Restate the records that follow. Every word must match.

***

Lemma firstn_NoDup {A} (n : nat) (l : list A) : NoDup l -> NoDup (firstn n l).
Proof.
  revert l. induction n as [|n IH]; intros [|a l] H; cbn; try constructor.
  - inversion H as [|? ? Hin Hl]. intros Ha. apply Hin.
    now apply firstn_In in Ha.
  - inversion H. auto.
Qed.

Lemma removeNonAlnum_clean x :
  forallb isAscii x = true ->
  isNormalized (map asciiUpper (removeWhitespace x)) = true ->
  removeNonAlnum x = removeWhitespace x.
Proof.
  unfold removeNonAlnum, removeWhitespace, isNormalized.
  induction x as [|a x IH]; [reflexivity|].
  cbn [forallb filter]. rewrite andb_true_iff. intros [Ha Hx].
  destruct (isWhiteSpace a) eqn:Hw; cbn [negb map forallb].
  - intros H. rewrite (IH Hx H).
    destruct (isAlnum a) eqn:E; [|reflexivity].
    apply isAlnum_not_space in E. congruence.
  - rewrite andb_true_iff. intros [Hu H]. rewrite (IH Hx H).
    assert (isAlnum a = true) as ->; [|reflexivity].
    unfold asciiUpper in Hu. destruct (isLower a) eqn:El; char_classes.
Qed.

Section ComponentProperties.

Context {UCD : UnicodeData}.


(** On Basic Latin input that the message path accepts, the normalized
    text is the cleaned text, and the formatted text is valid too. *)
Lemma accepted_ascii_formatted input result :
  forallb isAscii input = true ->
  getValidationMessage (removeWhitespace input) = Some result ->
  isValid result = true ->
  getValidationMessage (formatIban input) = Some Valid.
Proof.
  intros Ha. rewrite getValidationMessage_cases, removeWhitespace_idem.
  set (w := removeWhitespace input).
  intros [= <-] Hr.
  assert (Haw : forallb isAscii w = true).
  { rewrite forallb_forall in *. intros c Hc.
    apply filter_In in Hc. now apply Ha. }
  assert (Hacc : acceptsCleaned (toUpperCase w) = true).
  { destruct (falsy w); [discriminate Hr|].
    destruct (_ <? 15)%nat; [discriminate Hr|].
    destruct (34 <? _)%nat; [discriminate Hr|].
    destruct (testCountryPrefix _); [|discriminate Hr].
    now destruct (acceptsCleaned _). }
  destruct (acceptsCleaned_validateIban _ Hacc) as (Hn & _ & H15 & Hp).
  assert (Hnorm : normalize input = toUpperCase w).
  { unfold normalize. f_equal. apply removeNonAlnum_clean; [exact Ha|].
    fold w. now rewrite <- (toUpperCase_ascii w Haw). }
  pose proof (removeWhitespace_formatIban_eq input) as Hw.
  rewrite getValidationMessage_cases, Hw, formatIban_falsy, Hnorm.
  rewrite (toUpperCase_normalized _ Hn), Hp, Hacc.
  pose proof Hacc as Hl. unfold acceptsCleaned in Hl.
  rewrite !andb_true_iff, !Nat.leb_le in Hl. destruct Hl as [[[_ Hl1] Hl2] _].
  rewrite falsy_long by lia.
  destruct (Nat.ltb_spec (length (toUpperCase w)) 15); [lia|].
  destruct (Nat.ltb_spec 34 (length (toUpperCase w))); [lia|].
  reflexivity.
Qed.


(** X16. The stored history under [handleSubmit]: it never grows beyond
    five entries once it is within five, a list without repetitions stays
    without repetitions, every entry is the submitted text or was there
    before, a valid submission is in the history afterwards, and when the
    stored item changes the submitted text is its first entry, followed
    by the four most recent of the old ones. *)
Theorem handleSubmit_history (st st' : ValidatorState) :
  handleSubmit st = Some st' ->
  let old := parseHistory (st_storedHistory st) in
  let new := parseHistory (st_storedHistory st') in
  ((length old <= 5)%nat -> (length new <= 5)%nat)
  /\ (NoDup old -> NoDup new)
  /\ incl new (st_formattedIban st :: old)
  /\ (forall result,
         st_validationResult st' = Some result -> isValid result = true ->
         In (st_formattedIban st) new)
  /\ (st_storedHistory st' <> st_storedHistory st ->
      st_storedHistory st'
      = Some (st_formattedIban st :: firstn 4 old)
      /\ ~ In (st_formattedIban st) old).
Proof.
  unfold handleSubmit.
  destruct (getValidationMessage (st_iban st)) as [r|]; [|discriminate].
  destruct (isValid r) eqn:Hv.
  - destruct (extractBankAccountInfo (st_iban st)) as [i|]; [|discriminate].
    intros H. apply option_some_eq in H. subst st'.
    cbn [st_storedHistory st_validationResult].
    set (old := parseHistory (st_storedHistory st)).
    destruct (includes old (st_formattedIban st)) eqn:Hin; cbn [negb].
    + fold old. apply includes_In in Hin.
      repeat split; auto using incl_tl, incl_refl. easy.
    + cbn [parseHistory].
      change (firstn 5 (st_formattedIban st :: old))
        with (st_formattedIban st :: firstn 4 old).
      assert (Hnin : ~ In (st_formattedIban st) old).
      { intros H. apply includes_In in H. congruence. }
      pose proof (firstn_le_length 4 old) as Hlen.
      pose proof (fun e => firstn_In 4 old e) as Hsub.
      pose proof (firstn_NoDup 4 old) as Hnd.
      remember (firstn 4 old) as recent eqn:Hrecent.
      repeat split.
      * intros _. cbn [length]. lia.
      * intros Hold. constructor; [|now apply Hnd].
        intros H. now apply Hsub in H.
      * intros e [<-|He]; [now left|right]. now apply Hsub.
      * intros _ _ _. now left.
      * exact Hnin.
  - intros H. apply option_some_eq in H. subst st'.
    cbn [st_storedHistory st_validationResult].
    repeat split; auto using incl_tl, incl_refl; try easy.
    intros result [= <-]. congruence.
Qed.

(** X17. What reaches the history is a valid IBAN: when a text of Basic
    Latin characters is entered and then submitted, and the submit changes
    the stored history, the new first entry is the formatted input, and
    [getValidationMessage] reports it valid. *)
Theorem history_entries_valid (input : jsstring) (st st1 st2 : ValidatorState) :
  forallb isAscii input = true ->
  handleInputChange input st = Some st1 ->
  handleSubmit st1 = Some st2 ->
  st_storedHistory st2 <> st_storedHistory st1 ->
  (exists rest, st_storedHistory st2 = Some (formatIban input :: rest))
  /\ getValidationMessage (formatIban input) = Some Valid.
Proof.
  intros Ha H1 H2 Hch.
  assert (Hst1 : st_iban st1 = removeWhitespace input
                 /\ st_formattedIban st1 = formatIban input).
  { unfold handleInputChange in H1. destruct (st_isSubmitted st).
    - destruct (getValidationMessage input) as [r|]; [|discriminate].
      destruct (isValid r).
      + destruct (extractBankAccountInfo input); [|discriminate].
        now injection H1 as <-.
      + now injection H1 as <-.
    - now injection H1 as <-. }
  destruct Hst1 as [Hiban Hfmt].
  unfold handleSubmit in H2. rewrite Hiban, Hfmt in H2.
  destruct (getValidationMessage (removeWhitespace input)) as [r|] eqn:Hr;
    [|discriminate].
  destruct (isValid r) eqn:Hv.
  - destruct (extractBankAccountInfo (removeWhitespace input));
      [|discriminate].
    injection H2 as <-. cbn [st_storedHistory] in Hch |- *.
    destruct (includes _ (formatIban input)); cbn [negb] in Hch |- *;
      [now destruct Hch|].
    split; [eexists; reflexivity|].
    now apply (accepted_ascii_formatted input r).
  - injection H2 as <-. now destruct Hch.
Qed.

End ComponentProperties.

(** ** Outcomes and the country code *)

Lemma filter_fixed_forallb {A} (f : A -> bool) l :
  filter f l = l -> forallb f l = true.
Proof.
  induction l as [|a l IH]; [reflexivity|]. cbn [filter forallb].
  destruct (f a).
  - intros [= H]. now rewrite IH.
  - intros H. pose proof (filter_length_le f l) as Hl.
    rewrite H in Hl. cbn [length] in Hl. lia.
Qed.

Section Outcomes.

Context {UCD : UnicodeData}.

***

▸ Exercise response:
Lemma firstn_NoDup {A} (n : nat) (l : list A) : NoDup l -> NoDup (firstn n l).
Proof.
  revert l. induction n as [|n IH]; intros [|a l] H; cbn; try constructor.
  - inversion H as [|? ? Hin Hl]. intros Ha. apply Hin.
    now apply firstn_In in Ha.
  - inversion H. auto.
Qed.

Lemma removeNonAlnum_clean x :
  forallb isAscii x = true ->
  isNormalized (map asciiUpper (removeWhitespace x)) = true ->
  removeNonAlnum x = removeWhitespace x.
Proof.
  unfold removeNonAlnum, removeWhitespace, isNormalized.
  induction x as [|a x IH]; [reflexivity|].
  cbn [forallb filter]. rewrite andb_true_iff. intros [Ha Hx].
  destruct (isWhiteSpace a) eqn:Hw; cbn [negb map forallb].
  - intros H. rewrite (IH Hx H).
    destruct (isAlnum a) eqn:E; [|reflexivity].
    apply isAlnum_not_space in E. congruence.
  - rewrite andb_true_iff. intros [Hu H]. rewrite (IH Hx H).
    assert (isAlnum a = true) as ->; [|reflexivity].
    unfold asciiUpper in Hu. destruct (isLower a) eqn:El; char_classes.
Qed.

Section ComponentProperties.

Context {UCD : UnicodeData}.


(** On Basic Latin input that the message path accepts, the normalized
    text is the cleaned text, and the formatted text is valid too. *)
Lemma accepted_ascii_formatted input result :
  forallb isAscii input = true ->
  getValidationMessage (removeWhitespace input) = Some result ->
  isValid result = true ->
  getValidationMessage (formatIban input) = Some Valid.
Proof.
  intros Ha. rewrite getValidationMessage_cases, removeWhitespace_idem.
  set (w := removeWhitespace input).
  intros [= <-] Hr.
  assert (Haw : forallb isAscii w = true).
  { rewrite forallb_forall in *. intros c Hc.
    apply filter_In in Hc. now apply Ha. }
  assert (Hacc : acceptsCleaned (toUpperCase w) = true).
  { destruct (falsy w); [discriminate Hr|].
    destruct (_ <? 15)%nat; [discriminate Hr|].
    destruct (34 <? _)%nat; [discriminate Hr|].
    destruct (testCountryPrefix _); [|discriminate Hr].
    now destruct (acceptsCleaned _). }
  destruct (acceptsCleaned_validateIban _ Hacc) as (Hn & _ & H15 & Hp).
  assert (Hnorm : normalize input = toUpperCase w).
  { unfold normalize. f_equal. apply removeNonAlnum_clean; [exact Ha|].
    fold w. now rewrite <- (toUpperCase_ascii w Haw). }
  pose proof (removeWhitespace_formatIban_eq input) as Hw.
  rewrite getValidationMessage_cases, Hw, formatIban_falsy, Hnorm.
  rewrite (toUpperCase_normalized _ Hn), Hp, Hacc.
  pose proof Hacc as Hl. unfold acceptsCleaned in Hl.
  rewrite !andb_true_iff, !Nat.leb_le in Hl. destruct Hl as [[[_ Hl1] Hl2] _].
  rewrite falsy_long by lia.
  destruct (Nat.ltb_spec (length (toUpperCase w)) 15); [lia|].
  destruct (Nat.ltb_spec 34 (length (toUpperCase w))); [lia|].
  reflexivity.
Qed.


(** X16. The stored history under [handleSubmit]: it never grows beyond
    five entries once it is within five, a list without repetitions stays
    without repetitions, every entry is the submitted text or was there
    before, a valid submission is in the history afterwards, and when the
    stored item changes the submitted text is its first entry, followed
    by the four most recent of the old ones. *)
Theorem handleSubmit_history (st st' : ValidatorState) :
  handleSubmit st = Some st' ->
  let old := parseHistory (st_storedHistory st) in
  let new := parseHistory (st_storedHistory st') in
  ((length old <= 5)%nat -> (length new <= 5)%nat)
  /\ (NoDup old -> NoDup new)
  /\ incl new (st_formattedIban st :: old)
  /\ (forall result,
         st_validationResult st' = Some result -> isValid result = true ->
         In (st_formattedIban st) new)
  /\ (st_storedHistory st' <> st_storedHistory st ->
      st_storedHistory st'
      = Some (st_formattedIban st :: firstn 4 old)
      /\ ~ In (st_formattedIban st) old).
Proof.
  unfold handleSubmit.
  destruct (getValidationMessage (st_iban st)) as [r|]; [|discriminate].
  destruct (isValid r) eqn:Hv.
  - destruct (extractBankAccountInfo (st_iban st)) as [i|]; [|discriminate].
    intros H. apply option_some_eq in H. subst st'.
    cbn [st_storedHistory st_validationResult].
    set (old := parseHistory (st_storedHistory st)).
    destruct (includes old (st_formattedIban st)) eqn:Hin; cbn [negb].
    + fold old. apply includes_In in Hin.
      repeat split; auto using incl_tl, incl_refl. easy.
    + cbn [parseHistory].
      change (firstn 5 (st_formattedIban st :: old))
        with (st_formattedIban st :: firstn 4 old).
      assert (Hnin : ~ In (st_formattedIban st) old).
      { intros H. apply includes_In in H. congruence. }
      pose proof (firstn_le_length 4 old) as Hlen.
      pose proof (fun e => firstn_In 4 old e) as Hsub.
      pose proof (firstn_NoDup 4 old) as Hnd.
      remember (firstn 4 old) as recent eqn:Hrecent.
      repeat split.
      * intros _. cbn [length]. lia.
      * intros Hold. constructor; [|now apply Hnd].
        intros H. now apply Hsub in H.
      * intros e [<-|He]; [now left|right]. now apply Hsub.
      * intros _ _ _. now left.
      * exact Hnin.
  - intros H. apply option_some_eq in H. subst st'.
    cbn [st_storedHistory st_validationResult].
    repeat split; auto using incl_tl, incl_refl; try easy.
    intros result [= <-]. congruence.
Qed.

(** X17. What reaches the history is a valid IBAN: when a text of Basic
    Latin characters is entered and then submitted, and the submit changes
    the stored history, the new first entry is the formatted input, and
    [getValidationMessage] reports it valid. *)
Theorem history_entries_valid (input : jsstring) (st st1 st2 : ValidatorState) :
  forallb isAscii input = true ->
  handleInputChange input st = Some st1 ->
  handleSubmit st1 = Some st2 ->
  st_storedHistory st2 <> st_storedHistory st1 ->
  (exists rest, st_storedHistory st2 = Some (formatIban input :: rest))
  /\ getValidationMessage (formatIban input) = Some Valid.
Proof.
  intros Ha H1 H2 Hch.
  assert (Hst1 : st_iban st1 = removeWhitespace input
                 /\ st_formattedIban st1 = formatIban input).
  { unfold handleInputChange in H1. destruct (st_isSubmitted st).
    - destruct (getValidationMessage input) as [r|]; [|discriminate].
      destruct (isValid r).
      + destruct (extractBankAccountInfo input); [|discriminate].
        now injection H1 as <-.
      + now injection H1 as <-.
    - now injection H1 as <-. }
  destruct Hst1 as [Hiban Hfmt].
  unfold handleSubmit in H2. rewrite Hiban, Hfmt in H2.
  destruct (getValidationMessage (removeWhitespace input)) as [r|] eqn:Hr;
    [|discriminate].
  destruct (isValid r) eqn:Hv.
  - destruct (extractBankAccountInfo (removeWhitespace input));
      [|discriminate].
    injection H2 as <-. cbn [st_storedHistory] in Hch |- *.
    destruct (includes _ (formatIban input)); cbn [negb] in Hch |- *;
      [now destruct Hch|].
    split; [eexists; reflexivity|].
    now apply (accepted_ascii_formatted input r).
  - injection H2 as <-. now destruct Hch.
Qed.

End ComponentProperties.

(** ** Outcomes and the country code *)

Lemma filter_fixed_forallb {A} (f : A -> bool) l :
  filter f l = l -> forallb f l = true.
Proof.
  induction l as [|a l IH]; [reflexivity|]. cbn [filter forallb].
  destruct (f a).
  - intros [= H]. now rewrite IH.
  - intros H. pose proof (filter_length_le f l) as Hl.
    rewrite H in Hl. cbn [length] in Hl. lia.
Qed.

Section Outcomes.

Context {UCD : UnicodeData}.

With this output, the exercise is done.